What is in this article?:
- Subway leads ranking of best-perceived restaurant brands
- Chick-fil-A, Papa John's draw public ire
- Taco Bell, Little Caesars improve perceptions
Due to public backlash to company actions, brands like Chick-fil-A and Papa John’s Pizza, which held top spots in 2011, dropped out of the top five in 2012.
Chick-fil-A, Papa John's draw public ire
Yet Chick-fil-A and Papa John’s experienced annual declines in their buzz scores in 2012 as widespread backlash resulted from separate incidents in which their leaders made unpopular comments.
Chick-fil-A president and chief operating officer Dan Cathy set off a social-media firestorm when he gave an interview on July 2 to the Baptist Press and said the brand was “guilty as charged” in supporting a traditional view of “biblical marriage,” meaning only between a man and a woman. Advocates for same-sex marriage advocated a boycott of Chick-fil-A, which prompted a counter-protest of supporters to hold a “Chick-fil-A Appreciation Day” on Aug. 1, which set a single-day sales record for the chain.
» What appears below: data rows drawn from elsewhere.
(** * Shortest paths over a GraphML graph: model of [graph.ts] and [index.ts]

    The development embeds the graph classes, the GraphML loader
    [parseGraphMl] and the query [findShortestPathBetween] / [dijkstra],
    and settles the properties of the specification on that embedding.

    Objects are modelled by their address in a store: a [GraphNode] is a
    cell of the heap, a reference to it is the index of the cell, and [===]
    on nodes is equality of addresses.  The [Graph] object owns one array
    of node references; the query keeps a second name ([unvisited]) for
    that same array, so the model threads it through the query. *)

From Stdlib Require Import String ZArith List Bool Arith Lia.
Import ListNotations.

Set Implicit Arguments.

(* ================================================================== *)
(** ** Numbers *)

(** The values of type [number] that the program can build.  The finite
    ones are modelled by the integers; fractions are outside the model.
    [Fin z] is a double when rounding leaves [z] as it is: every integer
    below [2^53] in magnitude is one, and so is every sum that [add]
    computes. *)
Inductive number : Type :=
| NaN
| NegInfinity
| Fin (z : Z)
| Infinity.

(** [2^53]: below it every integer is a double. *)
Definition two53 : Z := 9007199254740992%Z.

(** [2^1024]: the first magnitude that is no finite double. *)
Definition two1024 : Z := Z.shiftl 1 1024.

(** The test of round-to-nearest, ties to even, on the magnitude
    [q * 2^e + r] with [r < 2^e]: whether the significand [q] goes up. *)
Definition roundsUp (e q r : Z) : bool :=
  (2 ^ e <? 2 * r)%Z || ((2 * r =? 2 ^ e)%Z && Z.odd q).

(** The magnitude [a] rounded to 53 significant bits. *)
Definition roundMagnitude (a : Z) : Z :=
  if (a <? two53)%Z then a
  else
    let e := (Z.log2 a - 52)%Z in
    let q := (a / 2 ^ e)%Z in
    let r := (a mod 2 ^ e)%Z in
    ((if roundsUp e q r then q + 1 else q) * 2 ^ e)%Z.

(** The double that an integer rounds to; from [2^1024] on it is an
    infinity. *)
Definition roundDouble (z : Z) : number :=
  let m := roundMagnitude (Z.abs z) in
  if (two1024 <=? m)%Z
  then (if (z <? 0)%Z then NegInfinity else Infinity)
  else Fin (if (z <? 0)%Z then (- m)%Z else m).

(** [a + b]: the sum of two finite numbers is rounded as the sum of
    two doubles is. *)
Definition add (a b : number) : number :=
  match a, b with
  | NaN, _ | _, NaN => NaN
  | Infinity, NegInfinity | NegInfinity, Infinity => NaN
  | Infinity, _ | _, Infinity => Infinity
  | NegInfinity, _ | _, NegInfinity => NegInfinity
  | Fin x, Fin y => roundDouble (x + y)
  end.

(** [a < b]: false as soon as one side is [NaN]. *)
Definition ltb (a b : number) : bool :=
  match a, b with
  | NaN, _ | _, NaN => false
  | NegInfinity, NegInfinity => false
  | NegInfinity, _ => true
  | Fin _, NegInfinity => false
  | Fin x, Fin y => Z.ltb x y
  | Fin _, Infinity => true
  | Infinity, _ => false
  end.

(** [!a]: a number is falsy when it is zero or [NaN]. *)
Definition falsy (a : number) : bool :=
  match a with
  | NaN => true
  | Fin z => Z.eqb z 0
  | _ => false
  end.

(* ================================================================== *)
(** ** Outcomes *)

(** What a call can raise: an [Error] built by the program with its
    message, or the [TypeError] of the run time when a property of
    [null] or [undefined] is read. *)
Inductive exn : Type :=
| Error (message : string)
| TypeError.

(** A call returns, throws, or is still running when the fuel of the
    model is spent. *)
Inductive result (A : Type) : Type :=
| Return (a : A)
| Throw (e : exn)
| OutOfFuel.

Arguments Return {A} a.
Arguments Throw {A} e.
Arguments OutOfFuel {A}.

Definition bind {A B : Type} (r : result A) (k : A -> result B) : result B :=
  match r with
  | Return a => k a
  | Throw e => Throw e
  | OutOfFuel => OutOfFuel
  end.

Notation "'do' x <- r ; k" := (bind r (fun x => k))
  (at level 10, x name, r at level 100, k at level 200).

(* ================================================================== *)
(** ** Arrays *)

Section Arrays.
Variable A : Type.
Variable same : A -> A -> bool.

(** [arr.includes(x)] *)
Definition includes (arr : list A) (x : A) : bool := existsb (same x) arr.

(** [arr.indexOf(x)]: the first position of [x], or [-1]. *)
Fixpoint indexOf_from (i : Z) (arr : list A) (x : A) : Z :=
  match arr with
  | [] => (-1)%Z
  | y :: rest => if same y x then i else indexOf_from (i + 1) rest x
  end.

Definition indexOf (arr : list A) (x : A) : Z := indexOf_from 0 arr x.

(** [arr.findIndex(p)] as an option. *)
Fixpoint findIndex_from (i : nat) (p : A -> bool) (arr : list A) : option nat :=
  match arr with
  | [] => None
  | y :: rest => if p y then Some i else findIndex_from (S i) p rest
  end.

Definition findIndex (p : A -> bool) (arr : list A) : option nat :=
  findIndex_from 0 p arr.

(** [arr.splice(start, 1)]: a negative [start] counts from the end and
    is clamped to 0; a [start] beyond the end removes nothing. *)
Fixpoint remove_at (i : nat) (arr : list A) : list A :=
  match arr, i with
  | [], _ => []
  | _ :: rest, O => rest
  | y :: rest, S j => y :: remove_at j rest
  end.

Definition splice1 (arr : list A) (start : Z) : list A :=
  let len := Z.of_nat (length arr) in
  let from := if (start <? 0)%Z then Z.max (len + start) 0 else Z.min start len in
  remove_at (Z.to_nat from) arr.

(** In-place update of one cell. *)
Fixpoint update (i : nat) (f : A -> A) (arr : list A) : list A :=
  match arr, i with
  | [], _ => []
  | y :: rest, O => f y :: rest
  | y :: rest, S j => y :: update j f rest
  end.
End Arrays.

(* ================================================================== *)
(** ** graph.ts *)

(** A reference to a [GraphNode] object. *)
Definition ref : Type := nat.

Record EdgeToNode : Type := mkEdgeToNode {
  targetNode : ref;
  weight : number
}.

Record GraphNode : Type := mkGraphNode {
  name : string;
  edgesToNodes : list EdgeToNode
}.

(** The store: the [GraphNode] objects by address, and the [graphNodes]
    array of the one [Graph] object. *)
Record Store : Type := mkStore {
  heap : list GraphNode;
  graphNodes : list ref
}.

(** [new Graph([])] *)
Definition newGraph : Store := mkStore [] [].

Definition getGraphNodesList (s : Store) : list ref := graphNodes s.

Definition addGraphNode (s : Store) (graphNode : ref) : Store :=
  mkStore (heap s) (graphNodes s ++ [graphNode]).

(** [new GraphNode(name, edgesToNodes)]: the new object and the store. *)
Definition newGraphNode (s : Store) (nm : string) (es : list EdgeToNode)
  : ref * Store :=
  (length (heap s), mkStore (heap s ++ [mkGraphNode nm es]) (graphNodes s)).

Definition getName (h : list GraphNode) (graphNode : ref) : option string :=
  option_map name (nth_error h graphNode).

Definition getEdgesToNodes (h : list GraphNode) (graphNode : ref)
  : option (list EdgeToNode) :=
  option_map edgesToNodes (nth_error h graphNode).

Definition addAdjacentWeightedNode (s : Store) (graphNode : ref)
  (edgeToNodes : EdgeToNode) : Store :=
  mkStore
    (update graphNode
       (fun n => mkGraphNode (name n) (edgesToNodes n ++ [edgeToNodes]))
       (heap s))
    (graphNodes s).

Definition areSameGraphNodes (h : list GraphNode) (node1 node2 : ref) : bool :=
  match getName h node1, getName h node2 with
  | Some a, Some b => String.eqb a b
  | _, _ => false
  end.

(** [graph.getGraphNodesList().find(graphNode => graphNode.getName() === nm)] *)
Definition findByName (s : Store) (nm : string) : option ref :=
  find (fun graphNode =>
          match getName (heap s) graphNode with
          | Some n => String.eqb n nm
          | None => false
          end)
       (getGraphNodesList s).

(* ================================================================== *)
(** ** index.ts: the loader *)

(** What the loader reads of the parsed document.  An [edge] tag has its
    two attributes, absent or not, and its [data] child, absent or holding
    the number that [Number(data.val)] evaluates to.  A [node] tag is
    read through its [id] attribute, the string that names the node. *)
Record EdgeTag : Type := mkEdgeTag {
  source : option string;
  target : option string;
  data : option number
}.

Record GraphTag : Type := mkGraphTag {
  nodes : list string;
  edges : list EdgeTag
}.

(** [results.childNamed("graph")] *)
Definition XmlDocument : Type := option GraphTag.

Definition msg_no_graph : string :=
  "There is no graph tag in the GraphML file.".
Definition msg_two_nodes : string :=
  "There must be at least two node tags in the GraphML file.".
Definition msg_one_edge : string :=
  "There must be at least one edge tag in the GraphML file.".
Definition msg_edge_attr : string :=
  "The edge tag has either no source or target attribute in the GraphMl file.".
Definition msg_edge_data : string :=
  "The current edge tag has no children tag named data in the GraphML file.".
Definition msg_edge_weight : string :=
  "The weight of the current edge is not a valid number.".
Definition msg_edge_node : string :=
  "The node specified in the edge tag is not present in the GraphML file.".
Definition msg_filtered_empty : string :=
  "The filtered lookup table does not contain any elements.".
Definition msg_not_represented : string :=
  "Either the start node or the target node is not represented in the given graph".
Definition msg_not_contained : string :=
  "The graph does not contain either the start node or the target node.".

(** [!s] for an attribute: absent or the empty string. *)
Definition attr_missing (a : option string) : bool :=
  match a with
  | None => true
  | Some s => String.eqb s EmptyString
  end.

(** The body of [nodes.forEach]. *)
Definition addNodeTag (s : Store) (id : string) : Store :=
  let (graphNode, s') := newGraphNode s id [] in
  addGraphNode s' graphNode.

(** The body of [edges.forEach]. *)
Definition addEdgeTag (s : Store) (edge : EdgeTag) : result Store :=
  if attr_missing (source edge) || attr_missing (target edge)
  then Throw (Error msg_edge_attr)
  else
    match source edge, target edge with
    | Some sourceNodeName, Some targetNodeName =>
        match data edge with
        | None => Throw (Error msg_edge_data)
        | Some edgeWeight =>
            if falsy edgeWeight then Throw (Error msg_edge_weight)
            else
              match findByName s sourceNodeName, findByName s targetNodeName with
              | Some sourceGraphNode, Some targetGraphNode =>
                  let s1 := addAdjacentWeightedNode s sourceGraphNode
                              (mkEdgeToNode targetGraphNode edgeWeight) in
                  Return (addAdjacentWeightedNode s1 targetGraphNode
                            (mkEdgeToNode sourceGraphNode edgeWeight))
              | _, _ => Throw (Error msg_edge_node)
              end
        end
    | _, _ => Throw (Error msg_edge_attr)
    end.

Fixpoint addEdgeTags (s : Store) (es : list EdgeTag) : result Store :=
  match es with
  | [] => Return s
  | edge :: rest => do s' <- addEdgeTag s edge; addEdgeTags s' rest
  end.

Definition parseGraphMl (results : XmlDocument) : result Store :=
  match results with
  | None => Throw (Error msg_no_graph)
  | Some graphTag =>
      if length (nodes graphTag) <? 2 then Throw (Error msg_two_nodes)
      else
        let graph := fold_left addNodeTag (nodes graphTag) newGraph in
        if length (edges graphTag) =? 0 then Throw (Error msg_one_edge)
        else addEdgeTags graph (edges graphTag)
  end.

(* ================================================================== *)
(** ** index.ts: the shortest-path engine *)

Record LookupTableEntry : Type := mkEntry {
  node : ref;
  shortestDistanceToTargetNode : number;
  previousNode : option ref
}.

Definition initLookupTable (s : Store) (startNode : ref) : list LookupTableEntry :=
  map (fun graphNode =>
         mkEntry graphNode
                 (if Nat.eqb graphNode startNode then Fin 0 else Infinity)
                 None)
      (getGraphNodesList s).

(** The scan of [findNodeWithSmallestKnownDistance]: the running smallest
    entry is replaced only by a strictly smaller one. *)
Definition smaller (smallestTableEntry e : LookupTableEntry) : LookupTableEntry :=
  if ltb (shortestDistanceToTargetNode e)
         (shortestDistanceToTargetNode smallestTableEntry)
  then e else smallestTableEntry.

(** The result is what [unvisited.find] gives: a node or [undefined]. *)
Definition findNodeWithSmallestKnownDistance
  (lookupTable : list LookupTableEntry) (unvisited : list ref)
  : result (option ref) :=
  let filteredLookupTable :=
    filter (fun e => includes Nat.eqb unvisited (node e)) lookupTable in
  match filteredLookupTable with
  | [] => Throw (Error msg_filtered_empty)
  | first :: _ =>
      let smallestTableEntry := fold_left smaller filteredLookupTable first in
      Return (find (fun graphNode => Nat.eqb graphNode (node smallestTableEntry))
                   unvisited)
  end.

(** The table entry of a node, as the position of the entry in the table:
    entries are objects that [checkNeighboringNodes] updates in place. *)
Definition getTableEntryforNode (lookupTable : list LookupTableEntry)
  (graphNode : ref) : option nat :=
  findIndex (fun e => Nat.eqb (node e) graphNode) lookupTable.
Marzilli noted that while Chick-fil-A’s annual buzz score fell out of the top five in 2012, the fact that the brand’s sales held up indicates that the negative perceptions driving Chick-fil-A’s buzz score slide came mostly from people who probably already knew about the brand’s stance against same-sex marriage and did not eat there much.
“What’s tricky is that among the general population, it sticks with people for quite a while, but for Chick-fil-A’s business prospects, it’s a more nuanced story,” Marzilli said. “A lot of people who were upset weren’t already customers or may have been disinclined to do business with Chick-fil-A.”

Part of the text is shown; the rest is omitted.